[EXCERPTED RECORDS]

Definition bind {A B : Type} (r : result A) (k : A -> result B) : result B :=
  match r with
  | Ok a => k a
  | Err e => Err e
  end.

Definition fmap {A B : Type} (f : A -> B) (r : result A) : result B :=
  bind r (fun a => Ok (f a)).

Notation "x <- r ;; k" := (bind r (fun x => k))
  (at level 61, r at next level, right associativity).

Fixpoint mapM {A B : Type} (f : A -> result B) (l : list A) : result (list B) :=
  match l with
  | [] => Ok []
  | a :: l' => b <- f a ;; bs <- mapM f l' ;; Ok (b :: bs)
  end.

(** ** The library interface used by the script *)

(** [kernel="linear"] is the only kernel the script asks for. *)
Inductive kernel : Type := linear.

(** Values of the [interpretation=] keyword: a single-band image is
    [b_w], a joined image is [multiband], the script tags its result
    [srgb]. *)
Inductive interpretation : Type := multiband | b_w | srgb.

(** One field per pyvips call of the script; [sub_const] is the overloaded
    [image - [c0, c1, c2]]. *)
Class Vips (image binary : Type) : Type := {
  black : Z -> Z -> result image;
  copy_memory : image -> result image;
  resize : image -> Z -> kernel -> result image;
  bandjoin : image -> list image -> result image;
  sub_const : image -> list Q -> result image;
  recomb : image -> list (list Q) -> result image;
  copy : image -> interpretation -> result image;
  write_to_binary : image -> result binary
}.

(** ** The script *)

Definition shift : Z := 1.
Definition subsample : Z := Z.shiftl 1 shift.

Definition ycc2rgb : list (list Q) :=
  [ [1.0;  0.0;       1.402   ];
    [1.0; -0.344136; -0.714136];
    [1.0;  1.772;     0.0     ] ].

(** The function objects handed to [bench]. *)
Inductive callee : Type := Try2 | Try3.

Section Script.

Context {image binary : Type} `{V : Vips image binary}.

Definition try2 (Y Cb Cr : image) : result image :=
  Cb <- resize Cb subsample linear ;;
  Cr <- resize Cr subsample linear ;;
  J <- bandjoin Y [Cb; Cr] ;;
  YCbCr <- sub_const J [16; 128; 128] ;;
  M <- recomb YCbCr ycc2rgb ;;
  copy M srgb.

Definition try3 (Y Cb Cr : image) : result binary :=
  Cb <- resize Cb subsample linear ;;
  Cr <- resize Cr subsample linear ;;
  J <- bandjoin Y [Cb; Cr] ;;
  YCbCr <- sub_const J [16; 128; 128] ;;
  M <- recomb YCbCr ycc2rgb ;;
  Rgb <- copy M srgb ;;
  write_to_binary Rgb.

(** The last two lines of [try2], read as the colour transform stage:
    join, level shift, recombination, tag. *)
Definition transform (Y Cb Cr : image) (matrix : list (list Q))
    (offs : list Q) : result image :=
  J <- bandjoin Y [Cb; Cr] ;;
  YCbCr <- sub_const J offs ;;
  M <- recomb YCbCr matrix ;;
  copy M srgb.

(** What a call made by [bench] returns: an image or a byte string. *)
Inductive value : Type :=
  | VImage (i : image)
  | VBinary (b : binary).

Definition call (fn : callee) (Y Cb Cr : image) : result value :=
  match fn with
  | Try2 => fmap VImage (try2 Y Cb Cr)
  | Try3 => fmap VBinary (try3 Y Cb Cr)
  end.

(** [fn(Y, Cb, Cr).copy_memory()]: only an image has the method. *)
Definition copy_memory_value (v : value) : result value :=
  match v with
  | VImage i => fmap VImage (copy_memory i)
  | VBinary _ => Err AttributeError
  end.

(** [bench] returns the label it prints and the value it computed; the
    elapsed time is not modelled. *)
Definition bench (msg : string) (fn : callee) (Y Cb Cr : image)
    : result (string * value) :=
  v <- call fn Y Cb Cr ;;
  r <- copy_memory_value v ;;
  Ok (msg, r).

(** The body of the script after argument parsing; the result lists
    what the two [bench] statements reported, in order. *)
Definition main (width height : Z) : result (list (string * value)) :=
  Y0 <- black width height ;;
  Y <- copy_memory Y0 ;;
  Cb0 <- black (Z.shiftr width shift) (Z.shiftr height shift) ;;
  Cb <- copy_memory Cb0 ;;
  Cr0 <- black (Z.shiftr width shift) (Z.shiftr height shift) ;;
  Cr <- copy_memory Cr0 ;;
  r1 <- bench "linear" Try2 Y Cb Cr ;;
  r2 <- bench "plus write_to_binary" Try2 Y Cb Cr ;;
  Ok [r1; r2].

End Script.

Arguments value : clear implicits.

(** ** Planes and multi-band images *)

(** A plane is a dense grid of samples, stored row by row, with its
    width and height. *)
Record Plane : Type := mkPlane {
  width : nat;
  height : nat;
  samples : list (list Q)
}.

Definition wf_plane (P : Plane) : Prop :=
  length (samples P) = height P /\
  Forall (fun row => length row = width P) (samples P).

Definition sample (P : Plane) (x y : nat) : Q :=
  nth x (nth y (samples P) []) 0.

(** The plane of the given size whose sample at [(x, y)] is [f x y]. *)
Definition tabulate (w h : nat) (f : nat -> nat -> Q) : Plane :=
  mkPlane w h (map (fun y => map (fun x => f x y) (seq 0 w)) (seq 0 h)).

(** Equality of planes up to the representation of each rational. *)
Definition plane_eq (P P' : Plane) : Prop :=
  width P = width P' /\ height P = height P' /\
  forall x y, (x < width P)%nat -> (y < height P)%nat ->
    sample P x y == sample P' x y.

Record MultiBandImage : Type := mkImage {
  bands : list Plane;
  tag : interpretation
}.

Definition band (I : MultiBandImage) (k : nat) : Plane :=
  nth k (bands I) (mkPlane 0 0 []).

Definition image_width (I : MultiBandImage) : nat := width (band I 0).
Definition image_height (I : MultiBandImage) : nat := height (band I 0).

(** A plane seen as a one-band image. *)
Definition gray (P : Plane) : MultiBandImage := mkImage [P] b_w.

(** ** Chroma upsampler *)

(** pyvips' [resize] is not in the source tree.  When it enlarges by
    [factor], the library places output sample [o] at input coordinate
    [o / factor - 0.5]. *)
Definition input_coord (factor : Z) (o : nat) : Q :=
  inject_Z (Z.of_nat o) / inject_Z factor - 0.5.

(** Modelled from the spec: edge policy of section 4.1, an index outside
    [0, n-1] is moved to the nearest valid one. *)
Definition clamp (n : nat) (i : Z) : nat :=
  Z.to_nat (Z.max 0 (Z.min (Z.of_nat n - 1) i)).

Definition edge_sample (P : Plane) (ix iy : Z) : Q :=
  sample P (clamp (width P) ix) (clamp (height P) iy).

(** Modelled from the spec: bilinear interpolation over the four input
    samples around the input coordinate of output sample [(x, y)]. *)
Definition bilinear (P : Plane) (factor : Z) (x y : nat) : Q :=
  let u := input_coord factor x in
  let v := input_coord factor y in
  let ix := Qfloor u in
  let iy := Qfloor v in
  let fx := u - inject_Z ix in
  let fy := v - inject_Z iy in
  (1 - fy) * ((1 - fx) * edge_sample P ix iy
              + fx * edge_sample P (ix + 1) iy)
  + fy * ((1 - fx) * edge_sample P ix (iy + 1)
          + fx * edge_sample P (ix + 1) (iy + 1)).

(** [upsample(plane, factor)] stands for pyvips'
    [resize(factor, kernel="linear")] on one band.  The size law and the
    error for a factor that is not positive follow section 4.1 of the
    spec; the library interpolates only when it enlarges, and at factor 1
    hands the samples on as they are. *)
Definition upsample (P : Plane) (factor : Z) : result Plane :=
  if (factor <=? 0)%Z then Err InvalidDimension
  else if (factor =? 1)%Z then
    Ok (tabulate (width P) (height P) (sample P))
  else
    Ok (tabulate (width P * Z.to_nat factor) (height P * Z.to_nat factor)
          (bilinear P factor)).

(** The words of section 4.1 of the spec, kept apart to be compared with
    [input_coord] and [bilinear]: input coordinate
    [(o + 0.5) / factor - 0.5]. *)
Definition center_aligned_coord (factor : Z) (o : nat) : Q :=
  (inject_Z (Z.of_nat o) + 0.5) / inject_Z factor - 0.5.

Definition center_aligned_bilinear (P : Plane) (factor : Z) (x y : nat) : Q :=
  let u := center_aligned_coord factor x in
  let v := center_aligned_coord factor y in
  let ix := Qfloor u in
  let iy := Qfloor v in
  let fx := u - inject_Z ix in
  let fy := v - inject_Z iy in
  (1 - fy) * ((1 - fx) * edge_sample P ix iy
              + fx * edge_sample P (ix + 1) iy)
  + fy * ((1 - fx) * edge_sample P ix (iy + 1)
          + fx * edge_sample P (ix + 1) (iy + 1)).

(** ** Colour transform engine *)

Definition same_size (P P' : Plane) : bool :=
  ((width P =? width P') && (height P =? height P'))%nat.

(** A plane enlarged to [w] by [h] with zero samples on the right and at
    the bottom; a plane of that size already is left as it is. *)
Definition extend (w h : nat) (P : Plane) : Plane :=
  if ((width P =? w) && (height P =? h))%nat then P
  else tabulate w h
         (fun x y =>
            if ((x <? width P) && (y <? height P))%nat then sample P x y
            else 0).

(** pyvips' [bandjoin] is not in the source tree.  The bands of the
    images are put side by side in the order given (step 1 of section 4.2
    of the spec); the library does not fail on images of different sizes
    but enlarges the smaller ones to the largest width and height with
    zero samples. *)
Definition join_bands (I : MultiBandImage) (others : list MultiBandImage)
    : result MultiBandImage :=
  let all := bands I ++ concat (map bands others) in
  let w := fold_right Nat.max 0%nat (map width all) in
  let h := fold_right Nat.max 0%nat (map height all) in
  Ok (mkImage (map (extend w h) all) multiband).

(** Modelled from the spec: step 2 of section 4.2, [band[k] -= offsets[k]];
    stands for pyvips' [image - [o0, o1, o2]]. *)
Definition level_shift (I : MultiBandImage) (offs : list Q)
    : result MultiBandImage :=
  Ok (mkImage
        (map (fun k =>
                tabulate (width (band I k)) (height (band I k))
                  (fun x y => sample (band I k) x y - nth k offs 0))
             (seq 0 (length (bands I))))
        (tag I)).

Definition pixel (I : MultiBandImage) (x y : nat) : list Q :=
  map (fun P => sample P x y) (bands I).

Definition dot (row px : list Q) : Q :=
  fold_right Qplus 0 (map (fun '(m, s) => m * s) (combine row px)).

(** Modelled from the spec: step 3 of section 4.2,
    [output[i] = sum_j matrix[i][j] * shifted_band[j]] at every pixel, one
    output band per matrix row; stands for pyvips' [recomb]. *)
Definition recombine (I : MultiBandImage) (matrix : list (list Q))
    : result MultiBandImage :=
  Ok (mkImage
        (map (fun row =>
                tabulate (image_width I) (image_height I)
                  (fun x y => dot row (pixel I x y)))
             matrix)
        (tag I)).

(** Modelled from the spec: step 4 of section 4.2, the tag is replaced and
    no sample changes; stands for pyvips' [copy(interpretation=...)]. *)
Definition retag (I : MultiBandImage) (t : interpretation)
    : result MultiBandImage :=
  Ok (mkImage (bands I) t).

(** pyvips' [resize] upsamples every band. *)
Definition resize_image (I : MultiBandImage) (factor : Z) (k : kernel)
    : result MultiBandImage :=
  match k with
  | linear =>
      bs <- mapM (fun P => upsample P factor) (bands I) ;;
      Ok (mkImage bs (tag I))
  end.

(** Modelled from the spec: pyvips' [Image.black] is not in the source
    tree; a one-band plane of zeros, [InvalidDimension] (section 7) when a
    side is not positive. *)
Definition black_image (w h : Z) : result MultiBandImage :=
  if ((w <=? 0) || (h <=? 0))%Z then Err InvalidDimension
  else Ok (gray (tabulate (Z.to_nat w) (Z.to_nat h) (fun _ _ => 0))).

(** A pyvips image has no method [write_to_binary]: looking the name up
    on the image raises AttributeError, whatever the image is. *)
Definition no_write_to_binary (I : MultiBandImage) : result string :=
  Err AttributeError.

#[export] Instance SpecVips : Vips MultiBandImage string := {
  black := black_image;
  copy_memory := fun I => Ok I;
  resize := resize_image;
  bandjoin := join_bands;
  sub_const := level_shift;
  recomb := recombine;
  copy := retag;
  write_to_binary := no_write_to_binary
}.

[/EXCERPTED RECORDS]

YOUR GOAL » Can you repeat, word for word, every line above from the one containing "(** A plane is" down to the one containing "mkPlane w h", including both?

REPLY TO THE EXERCISE »
(** A plane is a dense grid of samples, stored row by row, with its
    width and height. *)
Record Plane : Type := mkPlane {
  width : nat;
  height : nat;
  samples : list (list Q)
}.

Definition wf_plane (P : Plane) : Prop :=
  length (samples P) = height P /\
  Forall (fun row => length row = width P) (samples P).

Definition sample (P : Plane) (x y : nat) : Q :=
  nth x (nth y (samples P) []) 0.

(** The plane of the given size whose sample at [(x, y)] is [f x y]. *)
Definition tabulate (w h : nat) (f : nat -> nat -> Q) : Plane :=
  mkPlane w h (map (fun y => map (fun x => f x y) (seq 0 w)) (seq 0 h)).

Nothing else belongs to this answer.